7 Zij staan bekend als een afschrikwekkend, angstaanjagend volk. Zij bepalen zelf wat recht is en vertrouwen op eigen kracht.
8 Hun paarden zijn vlugger dan panters en lopen harder dan een wolf in de schemering. Hun ruiters komen aan in galop, zij komen uit verre landen toeschieten als een arend op zijn prooi.
9 Zij komen om geweld te plegen. Hun aanval is als een verzengende oostenwind. Zij verzamelen gevangenen alsof het zand is.
10 Zij drijven de spot met koningen en vorsten en lachen om elke vesting. Want de Chaldeeën gooien er gewoon aarde tegenaan en nemen haar in.

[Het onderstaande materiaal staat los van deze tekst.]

(** [buildConversionPath(sourceHistory, conversionTimestamp, lookbackDays)];
    a [null] history is the empty list. *)
Definition buildConversionPath (sourceHistory : list HistoryEntry)
    (conversionTimestamp : Z) (lookbackDays : option Z) : list string :=
  match windowEntries sourceHistory conversionTimestamp lookbackDays with
  | [] => UNKNOWN
  | entries =>
      match collapse (rawPath entries) with
      | [] => UNKNOWN
      | collapsed => collapsed
      end
  end.

(** The entries whose value puts a step into [rawPath]. *)
Definition contributingEntries (sourceHistory : list HistoryEntry)
    (conversionTimestamp : Z) (lookbackDays : option Z) : list HistoryEntry :=
  filter (fun e => JS.truthy (stepOf e))
         (windowEntries sourceHistory conversionTimestamp lookbackDays).

(** [pathToKey(pathArray)] *)
Definition pathToKey (pathArray : list string) : string := JS.join ">" pathArray.

(* ================================================================= *)
(** ** Path aggregation of [/api/mcf/refresh] *)

(** What one converting contact feeds into the aggregation: the path built
    for it and the [value] and [currency] of its conversion. *)
Record Conversion : Type := mkConversion {
  convPath : list string;
  convValue : float;
  convCurrency : option string
}.

(** A value of [pathCounts]. *)
Record PathRow : Type := mkRow {
  path : list string;
  conversions : nat;
  totalValue : float;
  currencies : list string
}.

(** [pathCounts]: an object, its keys in insertion order. *)
Definition PathCounts : Type := list (string * PathRow).

Fixpoint pcGet (pc : PathCounts) (key : string) : option PathRow :=
  match pc with
  | [] => None
  | (k, r) :: rest => if (k =? key)%string then Some r else pcGet rest key
  end.

Fixpoint pcUpdate (key : string) (f : PathRow -> PathRow) (pc : PathCounts)
    : PathCounts :=
  match pc with
  | [] => []
  | (k, r) :: rest =>
      if (k =? key)%string then (k, f r) :: rest
      else (k, r) :: pcUpdate key f rest
  end.

(** The three updates of [pathCounts[key]] for one conversion. *)
Definition bump (c : Conversion) (r : PathRow) : PathRow :=
  mkRow (path r)
        (S (conversions r))
        (PrimFloat.add (totalValue r) (JS.orZero (convValue c)))
        (match convCurrency c with
         | Some cur => if JS.truthy cur then JS.add (currencies r) cur else currencies r
         | None => currencies r
         end).

(** One iteration of the contact loop, from [pathToKey] on. *)
Definition accumulate (pathCounts : PathCounts) (c : Conversion) : PathCounts :=
  let key := pathToKey (convPath c) in
  let withRow :=
    match pcGet pathCounts key with
    | Some _ => pathCounts
    | None => pathCounts ++ [(key, mkRow (convPath c) 0 0%float [])]
    end in
  pcUpdate key (bump c) withRow.

Definition aggregate (cs : list Conversion) : PathCounts :=
  fold_left accumulate cs [].

(** Per-key readings of the table; a key without a row reads as zero. *)
Definition conversionsOf (key : string) (pc : PathCounts) : nat :=
  match pcGet pc key with Some r => conversions r | None => 0%nat end.

Definition totalValueOf (key : string) (pc : PathCounts) : float :=
  match pcGet pc key with Some r => totalValue r | None => 0%float end.

Definition currenciesOf (key : string) (pc : PathCounts) : list string :=
  match pcGet pc key with Some r => currencies r | None => [] end.

(** The conversion's path has the key [key]. *)
Definition hasKey (key : string) (c : Conversion) : bool :=
  (pathToKey (convPath c) =? key)%string.

(** The amounts added to the row of [key], in processing order. *)
Definition valuesFor (key : string) (cs : list Conversion) : list float :=
  map (fun c => JS.orZero (convValue c)) (filter (hasKey key) cs).

(* ================================================================= *)
(** ** Threshold filter and ranking *)

(** [Math.max(1, Math.ceil(totalConversions * (thresholdPct / 100)))] *)
Definition threshNum (totalConversions : nat) (thresholdPct : float) : float :=
  JS.Math_max 1%float
    (JS.Math_ceil
       (PrimFloat.mul (JS.ofNat totalConversions)
                      (PrimFloat.div thresholdPct 100%float))).

(** [p.conversions >= threshNum] *)
Definition qualifies (thresh : float) (p : PathRow) : bool :=
  PrimFloat.leb thresh (JS.ofNat (conversions p)).

(** [b.conversions - a.conversions || b.totalValue - a.totalValue] is
    positive. *)
Definition rankedAfter (a b : PathRow) : bool :=
  if (conversions b =? conversions a)%nat
  then PrimFloat.ltb 0%float (PrimFloat.sub (totalValue b) (totalValue a))
  else (conversions a <? conversions b)%nat.

Record PathSummary : Type := mkSummary {
  summaryPath : list string;
  pathKey : string;
  summaryConversions : nat;
  conversionValue : float;
  summaryCurrencies : list string
}.

Definition toSummary (p : PathRow) : PathSummary :=
  mkSummary (path p)
            (pathToKey (path p))
            (conversions p)
            (PrimFloat.div (JS.Math_round (PrimFloat.mul (totalValue p) 100%float)) 100%float)
            (currencies p).

(** [topPaths]: [Object.values(pathCounts)] filtered, sorted and mapped. *)
Definition topPaths (pathCounts : PathCounts) (totalConversions : nat)
    (thresholdPct : float) : list PathSummary :=
  map toSummary
      (JS.sort rankedAfter
         (filter (qualifies (threshNum totalConversions thresholdPct))
                 (map snd pathCounts))).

11 Als een wervelwind gaan zij verder en verdwijnen uit het gezicht, maar hun schuld is groot, want zij maken van hun kracht hun god.’
12 Och Here, mijn heilige God, U die eeuwig leeft: zou U met dit alles het plan hebben ons weg te vagen? Natuurlijk niet! Here, onze rots, U besloot de Chaldeeën te laten komen om ons te straffen en terecht te wijzen vanwege onze zonden.
13 U, die te reine ogen hebt om kwaad en onrecht te kunnen aanzien, hoe kunt U die verraders toelaten? Waarom doet U niets wanneer die goddeloze volken ons, die rechtvaardiger zijn dan zij, vernietigen?